German owner MPC Container Ships (MPCC) has said profitable boxship sales can still be achieved despite subdued markets.
The comments came after the Oslo-listed shipowner managed to offload two 1,024-teu vessels, AS Leona and AS Lauretta (both built 2008), last month for $6.5m each to an Asian operator, beating analysts' price valuations by $400,000 per vessel.
And MPCC chief executive Constantin Baack said the price outstripped shipbroking indices by more than that.
"S&P activity...continues to be extremely thin with hardly any transactions," he told a conference call.
"The [Clarksons] index shows an asset value of $4.8m for a 10-year-old, 1,000-teu vessel, and we were able to sell these units at $6.5m each, representing a premium of 35% compared to the index. And in addition, our vessels were two years older than the benchmark here."
Baack said indices "do not accurately reflect willing buyer, willing seller scenarios.
"It shows significant upside in the company's portfolio and it also shows that there is significant upside even in the smaller assets when you look at our portfolio and our current capital market valuation," he said.
The executive added that the sales were part of an effort to de-risk its operations regarding the coronavirus outbreak.
"We have taken measures to de-risk our corona, let's say, employment exposure by chartering, for example, multiple vessels in the package deal with a major operator and also concluding early in the year charter extensions on vessels that will become or that have become open in China and the region," he said.
"We have sold the two 1,000-teu ships, as explained earlier, which also trade in Asia to partly de-risk the fleet portfolio."
The buyer of the boxship pair was said by shipbrokers to be South Korea's Sinokor Merchant Marine. Sinokor did not respond to a request for comment.
AS Leona is on charter to Hapag-Lloyd in Asia and the AS Lauretta is due to start a deal lasting a few weeks with South Korean carrier CK Line in Asia, according to Alphaliner.
Subdued charter markets
Baack said that 2019 had been impacted by subdued charter markets and fairly low utilisation, especially in the second half of 2019 due to its scrubber programme to retrofit 10 ships.

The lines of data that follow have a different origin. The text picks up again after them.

Lemma buildLine_tokenIndexComplete (pg : Z) (st : MMDIndexServer) (ln : MMDLine) :
  tokenIndexComplete st -> tokenIndexComplete (buildLine pg st ln).
Proof.
  intros Hinv i t Ht. unfold buildLine in *. simpl in *.
  assert (Hg : forall key l, textToLinesMap st !! key = Some l ->
               exists l', indexLineText (Z.of_nat (length (lineTexts st))) (text ln)
                            (textToLinesMap st) !! key = Some (l ++ l')).
  { intros key l Hl. apply indexLineText_grows. exact Hl. }
  apply lookup_app_Some in Ht as [Ht | [Hge Ht]].
  - destruct (Hinv i t Ht) as [Hw Hf]. split.
    + intros w Hin. eapply filed_grows; [apply Hg | apply Hw; exact Hin].
    + intros Hlen. eapply filed_grows; [apply Hg | apply Hf; exact Hlen].
  - assert (i = length (lineTexts st)) as ->.
    { apply lookup_lt_Some in Ht. simpl in Ht. lia. }
    rewrite Nat.sub_diag in Ht. injection Ht as <-.
    unfold indexLineText, lineWords, normalizedLine.
    destruct (2 <? length (Js.toLowerCase (Js.trim (text ln))))%nat eqn:Hlen.
    + split.
      * intros w Hin. apply indexWords_files. exact Hin.
      * intros [_ H200]. eapply filed_grows; [| apply indexFullText_files; exact H200].
        intros l Hl. apply indexWords_grows. exact Hl.
    + apply Nat.ltb_ge in Hlen. split.
      * intros w Hin. now apply elem_of_nil in Hin.
      * intros [H2 _]. lia.
Qed.

Lemma builtIndex_tokenIndexComplete (d : MMDLinesData) : tokenIndexComplete (builtIndex d).
Proof.
  assert (Hp : forall p st, tokenIndexComplete st -> tokenIndexComplete (buildPage st p)).
  { intros p. unfold buildPage. generalize (page p). intros pg.
    induction (lines p) as [| l ls IH]; intros st H; simpl; auto.
    apply IH. now apply buildLine_tokenIndexComplete. }
  assert (H : forall ps st, tokenIndexComplete st ->
                            tokenIndexComplete (fold_left buildPage ps st)).
  { induction ps as [| p ps IH]; intros st Hst; simpl; auto. }
  unfold builtIndex, getMMDIndex, load, buildIndex. simpl.
  specialize (H (pages d) (mkIndex (Some d) ∅ [] [] false)).
  unfold tokenIndexComplete in *. simpl in *. apply H.
  intros i t Ht. now rewrite lookup_nil in Ht.
Qed.

(** X2.  In the index built from any transcript every line is filed under
    each of its keys unless the cap was reached first: under each of its
    indexed words the list holds the line's index or is 100 entries long,
    and under its normalized text (when that is 3 to 199 code units long)
    the list holds the line's index or is at least 50 entries long. *)
Theorem token_index_complete (d : MMDLinesData) (i : nat) (t : list N) :
  allLines d !! i = Some t ->
  (forall w, w ∈ lineWords t ->
     exists l, textToLinesMap (builtIndex d) !! w = Some l
               /\ (Z.of_nat i ∈ l \/ length l = 100%nat))
  /\ ((2 < length (normalizedLine t) < 200)%nat ->
      exists l, textToLinesMap (builtIndex d) !! normalizedLine t = Some l
                /\ (Z.of_nat i ∈ l \/ (50 <= length l)%nat)).
Proof.
  intros Ht. destruct (builtIndex_fields d) as (_ & _ & Hlines).
  rewrite <- Hlines in Ht.
  destruct (builtIndex_tokenIndexComplete d i t Ht) as [Hw Hf]. split.
  - intros w Hin. destruct (Hw w Hin) as (l & Hl & H). exists l. split; [assumption |].
    destruct H as [H | H]; [now left | right].
    destruct (builtIndex_tokenIndexInv d w l Hl) as (_ & _ & H100 & _). lia.
  - exact Hf.
Qed.

Lemma token_index_complete_witness :
  allLines sampleData !! 4%nat = Some (Js.lit "The spark became a fire.")
  /\ Js.lit "spark" ∈ lineWords (Js.lit "The spark became a fire.")
  /\ exists l, textToLinesMap sampleIndex !! Js.lit "spark" = Some l
               /\ (Z.of_nat 4 ∈ l \/ length l = 100%nat).
Proof.
  destruct (token_index_complete sampleData 4 (Js.lit "The spark became a fire.") eq_refl)
    as [H _].
  assert (Hin : Js.lit "spark" ∈ lineWords (Js.lit "The spark became a fire.")).
  { apply list_elem_of_lookup. exists 0%nat. vm_compute. reflexivity. }
  split; [reflexivity |]. split; [exact Hin |]. exact (H _ Hin).
Defined.

(** ** What the heading list holds *)

Lemma lineCount_app (ps1 ps2 : list MMDPage) :
  lineCount (ps1 ++ ps2) = lineCount ps1 + lineCount ps2.
Proof.
  induction ps1 as [| p ps1 IH]; simpl; [lia |]. rewrite IH. lia.
Qed.

Lemma StronglySorted_snoc {A} (R : A -> A -> Prop) (l : list A) (x : A) :
  StronglySorted R l -> Forall (fun y => R y x) l -> StronglySorted R (l ++ [x]).
Proof.
  induction 1 as [| y l Hs IH Hall]; intros Hx; simpl.
  - repeat constructor.
  - inversion Hx; subst. constructor; auto.
    apply Forall_app. split; auto.
Qed.

Lemma sortBy_sorted_id {A} (key : A -> Z) (l : list A) :
  StronglySorted (fun a b => key a < key b) l -> Js.sortBy key l = l.
Proof.
  induction 1 as [| x l Hs IH Hall]; [reflexivity |].
  unfold Js.sortBy in *. simpl. rewrite IH.
  destruct l as [| y l']; [reflexivity |]. simpl.
  inversion Hall; subst.
  destruct (Z.ltb_spec (key y) (key x)); [lia | reflexivity].
Qed.

Lemma buildLines_chaptersOk (d : MMDLinesData) (before : list MMDPage) (p : MMDPage)
    (after : list MMDPage) :
  pages d = before ++ p :: after ->
  forall ls2 ls1 st,
    lines p = ls1 ++ ls2 ->
    lenZ (lineTexts st) = lineCount before + lenZ ls1 ->
    chaptersOk d st ->
    chaptersOk d (fold_left (buildLine (page p)) ls2 st)
    /\ lenZ (lineTexts (fold_left (buildLine (page p)) ls2 st))
       = lineCount before + lenZ (lines p).
Proof.
  intros Hp. induction ls2 as [| l ls2 IH]; intros ls1 st Hl Hlen Hok; simpl.
  - rewrite app_nil_r in Hl. subst ls1. auto.
  - apply (IH (ls1 ++ [l])).
    + now rewrite <- app_assoc.
    + unfold buildLine. simpl. rewrite !lenZ_app, Hlen. unfold lenZ. simpl. lia.
    + destruct Hok as (Hat & Hs & Hlt).
      unfold chaptersOk, buildLine, detectChapter. simpl.
      assert (Hlt' : Forall (fun c => Chapter.lineNum c < lenZ (lineTexts st ++ [text l]))
                            (chapters st)).
      { eapply Forall_impl; [exact Hlt |]. intros c Hc. simpl in Hc.
        rewrite lenZ_app. unfold lenZ at 2. simpl. lia. }
      destruct ((5 <? length (Js.trim (text l)))%nat && isChapter (Js.trim (text l))) eqn:Hc.
      * apply andb_true_iff in Hc as [_ Hc]. split; [| split].
        -- apply Forall_app. split; [assumption |]. constructor; [| constructor].
           exists before, p, after, ls1, l, ls2. fold (lenZ (lineTexts st)). rewrite Hlen.
           auto.
        -- apply StronglySorted_snoc; [assumption |].
           eapply Forall_impl; [exact Hlt |]. intros c Hlc. unfold lineNumLt. simpl. exact Hlc.
        -- apply Forall_app. split; [assumption |]. constructor; [| constructor].
           simpl. rewrite lenZ_app. unfold lenZ. simpl. lia.
      * auto.
Qed.

Lemma buildPages_chaptersOk (d : MMDLinesData) :
  forall ps2 ps1 st,
    pages d = ps1 ++ ps2 ->
    lenZ (lineTexts st) = lineCount ps1 ->
    chaptersOk d st ->
    chaptersOk d (fold_left buildPage ps2 st).
Proof.
  induction ps2 as [| p ps2 IH]; intros ps1 st Hp Hlen Hok; simpl; [assumption |].
  destruct (buildLines_chaptersOk d ps1 p ps2 Hp (lines p) [] st eq_refl) as [Hok' Hlen'];
    [unfold lenZ at 2; simpl; lia | assumption |].
  apply (IH (ps1 ++ [p])).
  - now rewrite <- app_assoc.
  - unfold buildPage. rewrite Hlen', lineCount_app. simpl. lia.
  - exact Hok'.
Qed.

Lemma builtIndex_chapters (d : MMDLinesData) :
  chaptersOk d (builtIndex d).
Proof.
  pose proof (buildPages_chaptersOk d (pages d) [] (mkIndex (Some d) ∅ [] [] false) eq_refl)
    as H.
  destruct H as (Hat & Hs & Hlt); [reflexivity | repeat split; constructor |].
  unfold builtIndex, getMMDIndex, load, buildIndex, chaptersOk. simpl.
  rewrite (sortBy_sorted_id Chapter.lineNum _ Hs). auto.
Qed.

Lemma chapterTitle_bounds (t : list N) :
  (5 < length t)%nat -> chapterTitle t <> [] /\ (length (chapterTitle t) <= 150)%nat.
Proof.
  intros Ht. unfold chapterTitle.
  set (u := Js.substring (Js.trim _) 0 150).
  assert (Hu : (length (Re.replaceAll reNewline (fun _ => [32%N]) u) <= 150)%nat).
  { unfold reNewline, Re.chr. rewrite replaceAll_RSet. cbv beta.
    pose proof (length_substring_prefix (Js.trim
      (remove reTitleOpen (remove reChapterOpen (remove reCloseBrace (remove reSectionOpen t)))))
      150 ltac:(lia)) as H150.
    fold u in H150. unfold lenZ in H150.
    assert (Hsame : forall s : list N,
               length (flat_map (fun c => if (10 =? c)%N then [32%N] else [c]) s) = length s).
    { induction s as [| c s IH]; [reflexivity |].
      cbn [flat_map]. rewrite length_app, IH. now destruct (10 =? c)%N. }
    rewrite Hsame. lia. }
  destruct (Re.replaceAll reNewline (fun _ => [32%N]) u) as [| c title] eqn:E.
  - rewrite substring_prefix. split.
    + destruct t as [| c t]; [simpl in Ht; lia | discriminate].
    + rewrite length_take. lia.
  - split; [discriminate | exact Hu].
Qed.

"However, we strongly believe our balanced IMO 2020 approach has been the right step, and we presently generate solid cash flows from our scrubber charters," he added.

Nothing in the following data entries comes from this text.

Lemma os_mkdir_only (p : path) (w : world) : mkdirs_only w (snd (os_mkdir p w)).
Proof.
  unfold os_mkdir.
  destruct p as [|a p]; [apply mkdirs_only_refl|].
  destruct (lookup (a :: p) (files w)); [apply mkdirs_only_refl|].
  destruct (match path_parent (a :: p) with
            | [] => Some Directory
            | _ :: _ => option_map i_type (lookup (path_parent (a :: p)) (files w))
            end) as [[| |]|]; try apply mkdirs_only_refl.
  repeat split; exists [(clock w, EvMkdir (a :: p))]; split; [reflexivity|].
  constructor; [split; [reflexivity | now exists (a :: p)] | constructor].
Qed.

Lemma mkdir_tolerate_only (p : path) (b : bool) (e : exn) (w : world) :
  mkdirs_only w (snd (mkdir_tolerate p b e w)).
Proof.
  unfold mkdir_tolerate, bind, get_files, raise, ret.
  destruct (negb b || _); apply mkdirs_only_refl.
Qed.

Lemma try_except_only {A} (body : M A) (handler : exn -> M A) (w : world) :
  (forall w0, mkdirs_only w0 (snd (body w0))) ->
  (forall e w0, mkdirs_only w0 (snd (handler e w0))) ->
  mkdirs_only w (snd (try_except body handler w)).
Proof.
  intros Hb Hh; unfold try_except.
  specialize (Hb w); destruct (body w) as [[a|e] w1]; cbn [snd] in *; [exact Hb|].
  eapply mkdirs_only_trans; [exact Hb | apply Hh].
Qed.

Lemma bind_only {A B} (m : M A) (k : A -> M B) (w : world) :
  (forall w0, mkdirs_only w0 (snd (m w0))) ->
  (forall a w0, mkdirs_only w0 (snd (k a w0))) ->
  mkdirs_only w (snd (bind m k w)).
Proof.
  intros Hm Hk; unfold bind.
  specialize (Hm w); destruct (m w) as [[a|e] w1]; cbn [snd] in *; [|exact Hm].
  eapply mkdirs_only_trans; [exact Hm | apply Hk].
Qed.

"Fundamentals are still favourable for containerships in general and for feeders in particular, but short-term market uncertainties definitely prevail, especially also contributed by the current coronavirus situation."

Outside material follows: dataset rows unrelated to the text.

(** ** C9: which wrapper is unwrapped *)

(** C9: whenever the raw mapping has a ["kwargs"] key bound to a mapping
    [inner], the effective arguments are exactly [inner] (sibling keys
    discarded); a single key with any other name is never unwrapped; and the
    unwrapping is one level deep: a ["kwargs"] key inside [inner] stays an
    ordinary argument. *)
Theorem C9_kwargs_unwrap (m inner : dict) (k : string) (v : val) :
  (lookup "kwargs" m = Some (VDict inner) -> normalize m = inner) /\
  (k <> "kwargs" -> normalize [(k, v)] = [(k, v)]) /\
  (normalize [("kwargs", VDict inner)] = inner /\
   lookup "kwargs" (normalize [("kwargs", VDict inner)]) = lookup "kwargs" inner).
Proof.
  split; [|split].
  - apply normalize_unwraps.
  - intros Hk. unfold normalize. cbn [lookup].
    destruct (String.eqb "kwargs" k) eqn:E; [|reflexivity].
    apply String.eqb_eq in E. subst. contradiction.
  - split; reflexivity.
Qed.

Lemma C9_kwargs_unwrap_witness :
  normalize wrapper_with_sibling = [("title", VStr "Meeting")] /\
  normalize [("args", VDict [("title", VStr "Meeting")])] =
    [("args", VDict [("title", VStr "Meeting")])].
Proof.
  split.
  - apply (proj1 (C9_kwargs_unwrap wrapper_with_sibling [("title", VStr "Meeting")]
                    "args" VNone)).
    reflexivity.
  - apply (proj1 (proj2 (C9_kwargs_unwrap [] [] "args" (VDict [("title", VStr "Meeting")])))).
    discriminate.
Defined.

(** ** C10: tool names outside the alias table *)


(** ** Lemmas on the nodes and the graph *)

Lemma last_message_app (msgs : list message) (m : message) :
  last_message (msgs ++ [m]) = Ret m.
Proof. unfold last_message. rewrite rev_app_distr. reflexivity. Qed.

Lemma last_message_raise (msgs : list message) (e : pyexc) :
  last_message msgs = Raise e -> msgs = [] /\ e = IndexError.
Proof.
  unfold last_message. destruct (rev msgs) as [|m r] eqn:E; [|discriminate].
  intros H. injection H as <-. split; [|reflexivity].
  rewrite <- (rev_involutive msgs), E. reflexivity.
Qed.


Lemma exec_calls_length (post : string -> dict -> post_outcome) (calls : list tool_call)
    (ms : list message) :
  exec_calls post calls = Ret ms -> length ms = length calls.
Proof.
  revert ms. induction calls as [|tc calls IH]; simpl; intros ms H.
  - injection H as <-. reflexivity.
  - unfold exec_call in H. destruct (tc_id tc); simpl in H; [|discriminate].
    destruct (exec_calls post calls) as [ms'|e] eqn:E; simpl in H; [|discriminate].
    injection H as <-. simpl. rewrite (IH ms' eq_refl). reflexivity.
Qed.

Lemma exec_calls_raise (post : string -> dict -> post_outcome) (calls : list tool_call)
    (e : pyexc) :
  exec_calls post calls = Raise e ->
  exists tc, In tc calls /\ tc_id tc = None /\ e = ValidationError tool_call_id_error_text.
Proof.
  induction calls as [|tc calls IH]; simpl; intros H; [discriminate|].
  unfold exec_call in H. destruct (tc_id tc) eqn:Eid; simpl in H.
  - destruct (exec_calls post calls) eqn:E; simpl in H; [discriminate|].
    injection H as ->. destruct (IH eq_refl) as [tc' [Hin Hrest]].
    exists tc'. split; [right; exact Hin | exact Hrest].
  - injection H as <-. exists tc. split; [left; reflexivity|]. split; [exact Eid | reflexivity].
Qed.

Lemma exec_calls_missing_id (post : string -> dict -> post_outcome) (calls : list tool_call) :
  (exists tc, In tc calls /\ tc_id tc = None) ->
  exec_calls post calls = Raise (ValidationError tool_call_id_error_text).
Proof.
  intros [tc [Hin Hid]]. induction calls as [|c calls IH]; [destruct Hin|].
  cbn [exec_calls]. unfold exec_call. cbv zeta. destruct Hin as [->|Hin].
  - rewrite Hid. reflexivity.
  - destruct (tc_id c); cbn [bind]; [rewrite (IH Hin); reflexivity|reflexivity].
Qed.

(** What the [agent] node does when the model is available. *)
Lemma agent_step_eq (decide : decision_provider) (post : string -> dict -> post_outcome)
    (msgs : list message) :
  graph_step true decide post Agent msgs =
    match decide msgs with
    | Ret (t, tcs) =>
        Ret (match tcs with [] => END | _ => Action end, msgs ++ [AIMessage t tcs])
    | Raise e => Raise e
    end.
Proof.
  unfold graph_step, run_llm, should_continue, reduce_messages. cbn [negb].
  destruct (decide msgs) as [[t tcs]|e]; cbn [bind fst snd]; [|reflexivity].
  rewrite last_message_app. cbn [bind msg_tool_calls]. destruct tcs; reflexivity.
Qed.

(** What the [action] node does, once the last message is known. *)
Lemma action_step_eq (llm_ok : bool) (decide : decision_provider)
    (post : string -> dict -> post_outcome) (msgs : list message) (t : string)
    (calls : list tool_call) :
  last_message msgs = Ret (AIMessage t calls) ->
  graph_step llm_ok decide post Action msgs =
    match calls with
    | [] => Ret (Agent, msgs ++ msgs)
    | _ => tms <- exec_calls post calls ;; Ret (Agent, msgs ++ (msgs ++ tms))
    end.
Proof.
  intros H. unfold graph_step, execute_tools, reduce_messages. rewrite H. cbn [bind msg_tool_calls].
  destruct calls; [reflexivity|].
  destruct (exec_calls post (t0 :: calls)); reflexivity.
Qed.

Lemma agent_step_cases (llm_ok : bool) (decide : decision_provider)
    (post : string -> dict -> post_outcome) (msgs : list message) (n' : node)
    (msgs' : list message) :
  graph_step llm_ok decide post Agent msgs = Ret (n', msgs') ->
  exists t tcs, msgs' = msgs ++ [AIMessage t tcs] /\
    ((n' = END /\ tcs = []) \/ (n' = Action /\ tcs <> [])) /\
    (llm_ok = true -> decide msgs = Ret (t, tcs)).
Proof.
  unfold graph_step, run_llm, reduce_messages. intros H.
  destruct llm_ok; simpl in H.
  - destruct (decide msgs) as [[t tcs]|e] eqn:Ed; simpl in H; [|discriminate].
    unfold should_continue in H. rewrite last_message_app in H. simpl in H.
    exists t, tcs. destruct tcs as [|tc tcs]; injection H as <- <-.
    + split; [reflexivity|split; [left; split; reflexivity | intros _; reflexivity]].
    + split; [reflexivity|split; [right; split; [reflexivity|discriminate] | intros _; reflexivity]].
  - unfold should_continue in H. rewrite last_message_app in H. simpl in H.
    injection H as <- <-. exists UNAVAILABLE_TEXT, [].
    split; [reflexivity|split; [left; split; reflexivity | discriminate]].
Qed.

Lemma action_step_cases (llm_ok : bool) (decide : decision_provider)
    (post : string -> dict -> post_outcome) (msgs : list message) (n' : node)
    (msgs' : list message) :
  graph_step llm_ok decide post Action msgs = Ret (n', msgs') ->
  n' = Agent /\ exists s, msgs' = msgs ++ s.
Proof.
  unfold graph_step, execute_tools, reduce_messages. intros H.
  destruct (last_message msgs) as [m|e]; cbn [bind] in H; [|discriminate].
  destruct (msg_tool_calls m) as [|tc tcs]; cbn [bind] in H.
  - injection H as <- <-. split; [reflexivity|]. eexists. reflexivity.
  - destruct (exec_calls post (tc :: tcs)); cbn [bind] in H; [|discriminate].
    injection H as <- <-. split; [reflexivity|]. eexists. reflexivity.
Qed.

Lemma graph_step_extends (llm_ok : bool) (decide : decision_provider)
    (post : string -> dict -> post_outcome) (n n' : node) (msgs msgs' : list message) :
  graph_step llm_ok decide post n msgs = Ret (n', msgs') -> exists s, msgs' = msgs ++ s.
Proof.
  intros H. destruct n.
  - destruct (agent_step_cases _ _ _ _ _ _ H) as [t [tcs [-> _]]]. eexists. reflexivity.
  - exact (proj2 (action_step_cases _ _ _ _ _ _ H)).
  - simpl in H. injection H as _ <-. exists []. rewrite app_nil_r. reflexivity.
Qed.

The company calculates it can earn a premium of around $750 per day for its scrubber-fitted ships, based on a fuel spread between low sulphur fuel oil and heavy fuel oil of $200 per tonne.
Solid yields but weakness ahead
Baack said: "Even in a low market environment, we can generate solid yields and the scrubber vessels constitute a good foundation for a strong free cash flow generation going forward."
Fearnley Securities said it was reducing its forecast for MPCC's 2020 Ebitda by 31%, reflecting mainly its expectations of a weak first half as the industry battles volume shortfalls due to the virus.
"MPCC is able to break even liquidity wise, helped by the recent NOK 125m ($13.5m) equity offering and the sale of two vessels," the investment bank added.
Fearnley Securities is also cutting its target price on the share to NOK 28 from NOK 40, reflecting "fair steel value." But its buy rating remains unchanged.
When volumes normalise, potentially in the second half of this year, it sees improving charter rates for the company, and free cash flow yields approaching 15%.